Ouganda. Il faut enquêter sur les cambriolages qui visent les bureaux
d'organisations
Ces attaques en série indiquent que les auteurs agissent en toute impunité
Kampala, 13 juin 2016 – Les Forces de police ougandaises (UPF) doivent
mener dans les meilleurs délais une enquête approfondie et transparente sur
une série d'attaques visant des organisations non gouvernementales (ONG) et
des défenseurs des droits humains ougandais et amener les responsables
présumés à rendre des comptes, ont déclaré 31 organisations ougandaises et
internationales de défense des droits humains dans une lettre adressée à
l'inspecteur général de la police. Au regard de la gravité d'une récente
attaque, au cours de laquelle un agent de sécurité a été battu à mort, il
est urgent de prendre des mesures, d'autant que personne n'a été tenu pour
responsable.
Entre avril et mai 2016, des cambrioleurs se sont introduits dans les
locaux d'au moins trois organisations à Kampala – le Forum des éducatrices
africaines (FAWE), le Forum de sensibilisation et de promotion des droits
humains (HRAPF), et le Réseau des droits humains pour les
journalistes-Ouganda (HRNJ-Ouganda). Ces cambriolages font suite à une
vingtaine d'autres qui ont ciblé les bureaux d'ONG depuis 2012.
L'inspecteur général de la police a mis sur pied une équipe de huit
policiers chargés d'enquêter sur ces affaires en juillet 2014, mais
personne n'a encore été traduit en justice.

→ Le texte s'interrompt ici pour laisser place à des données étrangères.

(** The items of a [List[str]] field, from index [i] on. *)
Fixpoint validate_items (loc : list loc_item) (i : nat) (items : list PyValue)
  : field_check (list string) :=
  match items with
  | [] => ([], Some [])
  | v :: rest =>
      let '(e1, s) := validate_str (loc ++ [LocIdx i]) v in
      let '(e2, ss) := validate_items loc (S i) rest in
      (e1 ++ e2,
       match s, ss with
       | Some s, Some ss => Some (s :: ss)
       | _, _ => None
       end)
  end.

(** A [List[str]] field. *)
Definition validate_list_str (loc : list loc_item) (v : PyValue) : field_check (list string) :=
  match v with
  | PyList items => validate_items loc 0 items
  | _ => ([mkError "list_type" loc v], None)
  end.

(** A required field, [Field(...)].  The input of the error for a missing
    field is the whole mapping. *)
Definition required {A} (name : string) (raw_data : PyMapping)
    (validate : list loc_item → PyValue → field_check A) : field_check A :=
  match raw_data !! name with
  | Some v => validate [LocKey name] v
  | None => ([mkError "missing" [LocKey name] (PyDict raw_data)], None)
  end.

(** The constructor call on the unpacked mapping, [PlannerPlan] applied to the
    keyword arguments of [raw_data]: keys other than the two fields are ignored. *)
Definition PlannerPlan_init (raw_data : PyMapping) : outcome PlannerPlan :=
  let '(e1, qt) := required "query_type" raw_data validate_str in
  let '(e2, sq) := required "sub_queries" raw_data validate_list_str in
  match qt, sq with
  | Some qt, Some sq => Normal (mkPlan qt sq)
  | _, _ => Raises (ValidationError (e1 ++ e2))
  end.

(** [plan.model_dump()]: the field mapping of a plan. *)
Definition model_dump (plan : PlannerPlan) : PyMapping :=
  {[ "query_type" := PyStr (query_type plan);
     "sub_queries" := PyList (PyStr <$> sub_queries plan) ]}.

(** ** agents/planner.py: the validation utility *)

Definition PlannerAgent : string := "PlannerAgent".

(** The message of the error record is built, [ve.json()] called, inside the
    first handler: what that call raises is caught by no clause. *)
Definition safe_validate_plan `{PyFormat} (raw_data : PyMapping) : Run (option PlannerPlan) :=
  try_except
    (plan ← lift (PlannerPlan_init raw_data);
     emit (Log PlannerAgent INFO
             ("Validation Success: Query classified as '" +:+ query_type plan +:+ "'"));;
     mret (Some plan))
    (λ e,
       match e with
       | ValidationError errs =>
           Some (report ← lift (ve_json errs);
                 emit (Log PlannerAgent ERROR
                         ("Schema Mismatch: The LLM returned incompatible JSON. Errors: "
                            +:+ report));;
                 mret None)
       | _ =>
           if is_Exception e
           then Some (emit (Log PlannerAgent ERROR
                              ("Unexpected error during plan validation: " +:+ exn_str e));;
                      mret None)
           else None
       end).

(** ** The agent framework, as the program uses it *)

Record LiteLlm : Type := mkLiteLlm {
  llm_model : string;
  api_key : string
}.

(** The only schema the program passes as [output_schema]. *)
Inductive Schema : Type := PlannerPlanSchema.

(** The keyword arguments the program gives to [Agent(...)]. *)
Record Agent : Type := mkAgent {
  name : string;
  model : LiteLlm;
  description : string;
  instruction : string;
  output_schema : option Schema;
  tools : list string;
  output_key : string
}.

Record SequentialAgent : Type := mkSequentialAgent {
  seq_name : string;
  sub_agents : list Agent;
  seq_description : string
}.

Record Session : Type := mkSession {
  state : PyMapping
}.

(** What the program calls in [google.adk] without defining it: the agent
    constructor (which returns nothing or rejects a configuration), the
    in-memory session service and the runner.  The service is a value threaded through the
    calls that mutate it.  [create_session] and [get_session] take the
    application name, the user id and the session id; [run_async] takes the
    root agent and application name of its runner, then the user id, the
    session id and the text of the new message. *)
Class ADK : Type := {
  SessionService : Type;
  InMemorySessionService : SessionService;
  create_session : string → string → string → SessionService → SessionService * outcome unit;
  get_session : string → string → string → SessionService → option Session;
  Agent_init : Agent → outcome unit;
  run_async : SequentialAgent → string → string → string → string → SessionService
              → SessionService * outcome unit
}.

(** ** Process environment *)

(** [load_dotenv()]: variables of the [.env] file are added to [os.environ];
    a variable already set keeps its value. *)
Definition load_dotenv (dotenv environ : gmap string string) : gmap string string :=
  environ ∪ dotenv.

Definition os_getenv (key : string) (environ : gmap string string) : option string :=
  environ !! key.

(** Truth value of [api_key] in [if not api_key]: [None] and the empty string
    are false. *)
Definition truthy (v : option string) : bool :=
  match v with
  | Some s => negb (bool_decide (s = EmptyString))
  | None => false
  end.

(** The newline character. *)
Definition nl : string := String (Ascii.ascii_of_nat 10) EmptyString.

Definition retriever_tool_name : string := "retriever_tool".

Section Agents.
Context `{PyFormat} `{ADK}.

(** *** agents/planner.py *)

(** The instruction texts are written line by line; the lines are joined
    by the newline character. *)
Definition planner_instruction : string :=
  String.concat nl
  [ "### ROLE";
    "You are a Strategic Planning Agent for an AWS RAG system. [cite: 58]";
    EmptyString;
    "### TASKS";
    "1. CLASSIFY: Assign the query to exactly one category: 'comparison', 'definition', 'recommendation', or 'uses'. [cite: 61]";
    "2. DECOMPOSE: Generate 2-3 specific sub-queries optimized for semantic search in an AWS RAG guide. [cite: 63, 64]";
    EmptyString;
    "### CONSTRAINTS";
    "- Output ONLY valid JSON matching the provided schema.";
    "- No conversational filler or preamble.";
    "- If the query is unrelated to RAG on AWS, categorize as 'general' and suggest a refusal search term." ].

Definition initialize_planner_agent (dotenv environ : gmap string string) : Run Agent :=
  let environ := load_dotenv dotenv environ in
  let api_key := os_getenv "GROQ_API_KEY" environ in
  if negb (truthy api_key) then
    emit (Log PlannerAgent CRITICAL "GROQ_API_KEY is missing from environment variables.");;
    raise (EnvironmentError "GROQ_API_KEY not found. Ensure your .env file is configured.")
  else
    try_except
      (emit (Log PlannerAgent INFO "Configuring LLM and output schema for Planner...");;
       let planner := {|
         name := "planner_agent_v1";
         model := mkLiteLlm "groq/llama-3.3-70b-versatile" (default EmptyString api_key);
         description := "Strategist responsible for query classification and decomposition to guide the Retrieval Agent.";
         instruction := planner_instruction;
         output_schema := Some PlannerPlanSchema;
         tools := [];
         output_key := "planner_plan"
       |} in
       lift (Agent_init planner);;
       emit (Log PlannerAgent INFO "Planner Agent successfully initialized.");;
       mret planner)
      (λ e,
         if is_Exception e
         then Some (emit (Log PlannerAgent ERROR
                            ("Failed to initialize Planner Agent component: " +:+ exn_str e));;
                    raise (RuntimeError
                             "Agent initialization aborted due to configuration error." e))
         else None).

(** *** agents/synthesizer.py *)

Definition SynthesizerAgent : string := "SynthesizerAgent".

Definition synthesizer_instruction : string :=
  String.concat nl
  [ "### ROLE";
    "You are a Technical Synthesis Expert for AWS Prescriptive Guidance. Your goal is to provide cited, accurate answers based ONLY on retrieved text.";
    EmptyString;
    "### EXECUTION PROTOCOL";
    "1. ANALYZE PLAN: Extract the 'sub_queries' list from the {planner_plan} object.";
    "2. RETRIEVE DATA: You MUST call the 'retriever_tool' using that list of sub_queries. Do not attempt to answer from memory.";
    "3. SYNTHESIZE: Review the 'retriever_content' returned by the tool.";
    EmptyString;
    "### RESPONSE FORMATTING RULES";
    "- STRUCTURE: Use clear sections and bullet points for readability[cite: 32, 81].";
    "- CITATIONS: Every factual claim MUST be followed by a citation, e.g., '(Source: [Section Name])'[cite: 29, 83].";
    "- GROUNDING: If the tool returns no data or the data does not answer the query, you MUST state: 'This information is not available in the provided AWS RAG guide'.";
    "- NO HALLUCINATIONS: Never use external technical knowledge[cite: 30, 106]." ].

Definition initialize_synthesizer_agent (dotenv environ : gmap string string) : Run Agent :=
  let environ := load_dotenv dotenv environ in
  let api_key := os_getenv "GROQ_API_KEY" environ in
  if negb (truthy api_key) then
    emit (Log SynthesizerAgent CRITICAL
            "GROQ_API_KEY is missing. Synthesizer cannot function without LLM access.");;
    raise (EnvironmentError "GROQ_API_KEY not found in environment.")
  else
    try_except
      (emit (Log SynthesizerAgent INFO
               "Initializing Synthesizer Agent with tool-calling capabilities...");;
       let synthesizer := {|
         name := "synthesizer_agent_v1";
         model := mkLiteLlm "groq/llama-3.3-70b-versatile" (default EmptyString api_key);
         description := "A specialist that synthesizes retrieved document segments into structured, cited answers for the user.";
         instruction := synthesizer_instruction;
         output_schema := None;
         tools := [retriever_tool_name];
         output_key := "final_response"
       |} in
       lift (Agent_init synthesizer);;
       emit (Log SynthesizerAgent INFO
               "Synthesizer Agent successfully initialized with retriever_tool.");;
       mret synthesizer)
      (λ e,
         if is_Exception e
         then Some (emit (Log SynthesizerAgent ERROR
                            ("Critical error during Synthesizer Agent setup: " +:+ exn_str e));;
                    raise (RuntimeError "Synthesizer Agent failed to initialize." e))
         else None).

(** *** main.py *)

Definition MainRunner : string := "MainRunner".
Definition APP_NAME : string := "aws_rag_agent_team".
Definition SESSION_ID : string := "session_001".
Definition USER_ID : string := "user_001".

« L'absence d'obligation de rendre des comptes pour ces attaques visant des
ONG a généré un climat dans lequel les assaillants sont allés jusqu'à tuer
un agent de sécurité pour parvenir à leurs fins, a déclaré Maria Burnett,
chercheuse sur l'Afrique à Human Rights Watch. Les Forces de police
ougandaises doivent se montrer à la hauteur de leur mission et enquêter
activement sur ces affaires afin de déférer les responsables présumés à la
justice. »
Au Forum de sensibilisation et de promotion des droits humains (HRAPF), les
cambrioleurs ont battu à mort l'agent de sécurité Emmanuel Arituha, saccagé
les bureaux du directeur et de son adjoint, et dérobé des documents et un
écran de télévision. En revanche, ils n'ont pas pris les ordinateurs, les
portables ni les équipements électroniques. Ses collègues évoquent Emmanuel
Arituha en parlant d'un homme « toujours souriant et très impliqué dans son
travail ». Il a été tué alors qu'il contribuait à payer les frais de
scolarité de ses deux plus jeunes frères et sœurs.
Au Forum des éducatrices africaines (FAWE), les cambrioleurs ont volé un
serveur, des ordinateurs portables et de bureau, des caméras et des
projecteurs. Sur les images vidéos enregistrées dans les locaux du Réseau
des droits humains pour les journalistes-Ouganda (HRNJ-Ouganda), on peut
voir un visiteur donner un plat contenant des sédatifs aux agents de
sécurité, laissant la voie libre à quatre individus pour fouiller les
locaux une fois les gardiens endormis. Plus de deux semaines après la
dernière attaque, la police n'a procédé à aucune arrestation.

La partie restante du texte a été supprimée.